Antifouling coatings cling to copper

Copper coatings keep ships clear from unwanted sea life but environmental concerns mean some are keen to move away from the metal. Can it be replaced?

Ten years ago, the International Maritime Organisation (IMO) placed a global ban on the use of tributyltin (TBT) in antifouling systems and put an end to what once was among the most important chemicals in the shipping industry. TBT – a group of compounds that consist of between one and four organic components attached to a tin atom via carbon–tin covalent bonds – used to do its job well. It was highly effective at warding off barnacles, shells and other marine creatures, which have the habit of settling onto boat hulls. When sea life smother their hulls, the boats slow down and use more fuel, so people have long hunted for ways to keep tenacious little hitchhikers off their boats.

But leaching out from antifouling paints into the marine environment, TBT turned out to be highly toxic toward non-target organisms. The resulting ban on the substance forced the antifouling industry to make a U-turn.

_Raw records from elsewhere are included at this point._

(* ===== verification/DeadPeers.v ===== *)
(** The dead-peer mark table and its automaton: [src/src/dht/DeadPeers.js].

    [dp] is the [Map] subclass with its latch, policy count and counters; each
    method is one definition taking the monotonic reading [now] and the wall
    reading [wall] it would make.  [Infinity] as a due time is [None]. *)

From stdpp Require Import base tactics sets list numbers strings.
From Stdlib Require Import ZArith Lia.
From S2P Require Import Prelude.

Inductive mark_kind := loss | policy.
#[export] Instance mark_kind_eq_dec : EqDecision mark_kind.
Proof. solve_decision. Defined.

Record mark := mk_mark {
  kind : mark_kind; cause : string; at_ : Z; attempts : Z; dueAt : option Z; token : bool; seq : Z
}.

(** [cfg]: the clamped options. *)
Record dconfig := mk_dconfig {
  B : Z; factor : Z; A_max : Z; R_refill : Z; M_marks : Z; M_hyst : Z; M_policy : Z
}.

Record dstats := mk_dstats {
  fails : Z; consumed : Z; refilled : Z; evicted : Z; refusedFull : Z; policyRefused : Z;
  ineligibleUnmarked : Z
}.

Record dp := mk_dp {
  cfg : dconfig; marks : jmap Z mark; fullLatched : bool; policyCount : Z; dseq : Z; dst : dstats
}.

Definition dnum (v : option Z) (d min : Z) : Z := match v with Some n => Z.max min n | None => d end.

(** The constructor; an option is what [Number] makes of it when finite. *)
Definition new_dp (oB ofactor oA oR oM oH oP : option Z) : dp :=
  mk_dp (mk_dconfig (dnum oB 30000 0) (dnum ofactor 2 1) (dnum oA 4 1) (dnum oR 60000 0)
           (dnum oM 256 1) (dnum oH 32 0) (dnum oP 1024 1))
    [] false 0 0 (mk_dstats 0 0 0 0 0 0 0).

Definition with_marks (D : dp) m := mk_dp (cfg D) m (fullLatched D) (policyCount D) (dseq D) (dst D).
Definition with_dst (D : dp) s := mk_dp (cfg D) (marks D) (fullLatched D) (policyCount D) (dseq D) s.
Definition bump_fails (D : dp) := with_dst D (mk_dstats (fails (dst D) + 1) (consumed (dst D)) (refilled (dst D)) (evicted (dst D)) (refusedFull (dst D)) (policyRefused (dst D)) (ineligibleUnmarked (dst D))).
Definition bump_consumed (D : dp) := with_dst D (mk_dstats (fails (dst D)) (consumed (dst D) + 1) (refilled (dst D)) (evicted (dst D)) (refusedFull (dst D)) (policyRefused (dst D)) (ineligibleUnmarked (dst D))).
Definition bump_refilled (D : dp) := with_dst D (mk_dstats (fails (dst D)) (consumed (dst D)) (refilled (dst D) + 1) (evicted (dst D)) (refusedFull (dst D)) (policyRefused (dst D)) (ineligibleUnmarked (dst D))).
Definition bump_evicted (D : dp) := with_dst D (mk_dstats (fails (dst D)) (consumed (dst D)) (refilled (dst D)) (evicted (dst D) + 1) (refusedFull (dst D)) (policyRefused (dst D)) (ineligibleUnmarked (dst D))).
Definition bump_refusedFull (D : dp) := with_dst D (mk_dstats (fails (dst D)) (consumed (dst D)) (refilled (dst D)) (evicted (dst D)) (refusedFull (dst D) + 1) (policyRefused (dst D)) (ineligibleUnmarked (dst D))).
Definition bump_policyRefused (D : dp) := with_dst D (mk_dstats (fails (dst D)) (consumed (dst D)) (refilled (dst D)) (evicted (dst D)) (refusedFull (dst D)) (policyRefused (dst D) + 1) (ineligibleUnmarked (dst D))).
Definition bump_ineligible (D : dp) := with_dst D (mk_dstats (fails (dst D)) (consumed (dst D)) (refilled (dst D)) (evicted (dst D)) (refusedFull (dst D)) (policyRefused (dst D)) (ineligibleUnmarked (dst D) + 1)).

(** * Internals *)

Definition schedule (D : dp) (now attempts : Z) : Z :=
  if A_max (cfg D) <=? attempts then now + R_refill (cfg D)
  else now + B (cfg D) * factor (cfg D) ^ (attempts - 1).

Definition lossCount (D : dp) : Z := jsize (marks D) - policyCount D.

Definition latch (D : dp) : dp :=
  let l := lossCount D in
  let f := if M_marks (cfg D) <=? l then true
           else if l <? M_marks (cfg D) - M_hyst (cfg D) then false else fullLatched D in
  mk_dp (cfg D) (marks D) f (policyCount D) (dseq D) (dst D).

Definition policyFull (D : dp) : bool := M_policy (cfg D) <=? policyCount D.
Definition marksFull (D : dp) : bool := fullLatched D.

(** A mark [_admitWrite] may evict. *)
Definition evictable (D : dp) (m : mark) : bool :=
  bool_decide (kind m = loss) && (A_max (cfg D) <=? attempts m) && negb (token m).

(** The victim: the evictable mark of least [seq]. *)
Definition victim (D : dp) : option (Z * mark) :=
  foldl (λ acc p,
    if negb (evictable D p.2) then acc
    else match acc with
         | None => Some p
         | Some v => if seq p.2 <? seq v.2 then Some p else acc
         end) None (marks D).

Definition admitWrite (D : dp) : dp * bool :=
  if lossCount D <? M_marks (cfg D) then (D, true)
  else
    match victim D with
    | None => (bump_refusedFull D, false)
    | Some (k, _) => (bump_evicted (with_marks D (jdel (marks D) k)), true)
    end.

(** [this.set(id, {.., seq: ++this._seq})] *)
Definition put_mark (D : dp) (i : Z) (m : mark) : dp :=
  mk_dp (cfg D) (jset (marks D) i m) (fullLatched D) (policyCount D) (dseq D + 1) (dst D).

(** * Operations *)

Definition add (D : dp) (i now wall : Z) : dp :=
  if jhas (marks D) i then D
  else
    let '(D, ok) := admitWrite D in
    if negb ok then D
    else latch (put_mark D i (mk_mark loss "unknown" wall 0 (Some (now + B (cfg D))) false (dseq D + 1))).

Definition delete (D : dp) (i : Z) : dp * bool :=
  match jget (marks D) i with
  | None => (latch D, false)
  | Some m =>
      let D := with_marks D (jdel (marks D) i) in
      let D := match kind m with
               | policy => mk_dp (cfg D) (marks D) (fullLatched D) (Z.max 0 (policyCount D - 1)) (dseq D) (dst D)
               | loss => D
               end in
      (latch D, true)
  end.

Definition clear (D : dp) : dp := mk_dp (cfg D) [] false 0 (dseq D) (dst D).

Definition eligible (D : dp) (i now : Z) : dp * bool :=
  match jget (marks D) i with
  | None =>
      let ok := negb (fullLatched D || policyFull D) in
      (if ok then D else bump_ineligible D, ok)
  | Some m =>
      match kind m with
      | policy => (D, false)
      | loss =>
          if match dueAt m with Some d => now <? d | None => true end then (D, false)
          else if attempts m <? A_max (cfg D) then (D, true)
          else if token m then (D, true)
          else
            (bump_refilled (with_marks D (jset (marks D) i
               (mk_mark (kind m) (cause m) (at_ m) (attempts m) (dueAt m) true (seq m)))), true)
      end
  end.

(** [cause || 'unknown'] *)
Definition cause_of (c : option string) : string :=
  match c with Some c => if decide (c = "") then "unknown" else c | None => "unknown" end.

Definition fail (D : dp) (i : Z) (c : option string) (at0 : option Z) (now wall : Z) : dp * option mark :=
  let w := default wall at0 in
  match jget (marks D) i with
  | Some m =>
      match kind m with
      | policy => (D, Some m)
      | loss =>
          let a := Z.min (attempts m + 1) (A_max (cfg D)) in
          let m := mk_mark (kind m) (cause_of c) w a (Some (schedule D now a)) false (seq m) in
          (bump_fails (with_marks D (jset (marks D) i m)), Some m)
      end
  | None =>
      let '(D, ok) := admitWrite D in
      if negb ok then (D, None)
      else
        let rec := mk_mark loss (cause_of c) w 1 (Some (schedule D now 1)) false (dseq D + 1) in
        (latch (bump_fails (put_mark D i rec)), Some rec)
  end.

It became highly reliant on copper, a veteran in protecting boats. As early as the 18th century, hulls were covered in a thin layer of the compound where, in reaction with seawater, it would form copper oxychloride that deters marine creatures from getting a grip. Now, most antifouling products consist of copper metal oxides in combination with other co-biocides, such as zinc pyrithione or the polymer zineb.

But like TBT before it, copper is falling out of favour. Its widespread use in commercial shipping and on leisure boats means worryingly large amounts of copper are leaching from coatings and stoking environmental concerns.

‘Antifouling paints that are meant to end up in the water cannot be part of a sustainable future,’ says Joke Wezenbeek from the Dutch National Institute for Public Health and the Environment (RIVM). ‘Copper and zinc are among the compounds that most frequently exceed the water quality standards in Dutch national legislation and under the EU water framework directive.’

In a study released last year, RIVM warned that antifouling coatings are a significant source of emissions of toxic substances.1 A few months before, Germany’s environment agency (UBA) had found that antifouling paints on recreational boats alone pollute German waters with about 70 tonnes of copper per year.2 Alarmed by what this could do to bacteria, algae and fish in the marine ecosystem, the UBA asked boat owners to hand clean boats of algae and other unwanted growth rather than rely on biocidal paint.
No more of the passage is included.